CF: anziani e disabili, PC anche per chi vive in parte a casa
Dal 2028 anche gli anziani e i disabili che vivono in parte in un istituto o in un ospedale e in parte a casa avranno diritto ad aiuti finanziari erogati tramite le prestazioni complementari. Lo ha deciso oggi il Consiglio federale.
(Keystone-ATS) Queste prestazioni, precisa l’esecutivo in una nota, verranno concesse sotto forma di importi forfettari, calcolati in proporzione al tempo trascorso a casa. Per averne diritto si dovrà trascorrere al di fuori dell’istituto o dell’ospedale al minimo 60 giorni all’anno.

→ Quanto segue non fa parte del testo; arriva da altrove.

(** * LuckyTriple: the request handlers of [src/backend/server.js]

    A shallow embedding of the Express handlers and of the Mongoose
    collections they read and write, followed by the properties of the
    wager settlement, the withdrawal workflow, the deposit webhook, the
    signup and the admin operations.

    Conventions of the model.
    - A JavaScript number is the rational ([Q]) that a finite double is;
      the two zeros are one.  The handlers that compute an amount come
      twice.  First with [+], [-] and [*] exact: this reading carries the
      properties of the validation, of the order of the checks and of what
      is written where, which rest on comparisons and copies.  Then, under
      names that end in [64], with [+], [-] and [*] as JavaScript computes
      them, rounded to the nearest double, ties to even: this reading
      carries the properties that state an amount.  [NaN] and the
      infinities are no numbers of the model: they are told apart as
      results of [parseFloat], and a handler that would store one has no
      result ([None]).
    - A JavaScript string is a [string] of 8-bit characters; [toLowerCase]
      and the white space skipped by [parseFloat] are the ASCII ones.
    - A collection is a finite map from [_id] to document; [findOne] on
      [GameSettings] sees at most one document.
    - A request body is typed: an absent field is [None]; a field is a
      number or a string where the handler itself parses it.
    - [Date.now()], [Math.random()], [bcrypt.hash] and the verification of
      the bearer token are inputs of the handlers; one request sees one
      instant [now].
    - Writes to the database succeed; the SMS client never throws and
      touches no collection, so it is left out. *)

From Stdlib Require Import QArith Qround ZArith String Ascii List Bool Lia Lqa
  Sorted Permutation.
From Stdlib Require SpecFloat.
From stdpp Require Import base option list gmap strings.
Import ListNotations.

La quota dell’importo forfettario aumenterà proporzionalmente in funzione del periodo trascorso a casa, con ulteriori soglie di 90, 120, 150 e 180 giorni. Le richieste di prestazioni andranno presentate al competente servizio PC e il rimborso sarà effettuato mensilmente insieme al versamento delle prestazioni complementari.
La base legale per la novità annunciata oggi consiste nella revisione della Legge federale sulle prestazioni complementari all’assicurazione per la vecchiaia, i superstiti e l’invalidità (LPC), approvate dal Parlamento nel giugno dello scorso anno. Lo scopo è consentire agli anziani e ai disabili di vivere il più a lungo possibile in modo autonomo e favorire la loro permanenza al proprio domicilio.
Altre modifiche previste nella legge, quali i supplementi per un appartamento in cui è possibile spostarsi con una carrozzella e per l’affitto di una camera di caso di necessità di assistenza notturna, entreranno in vigore già nel 2027.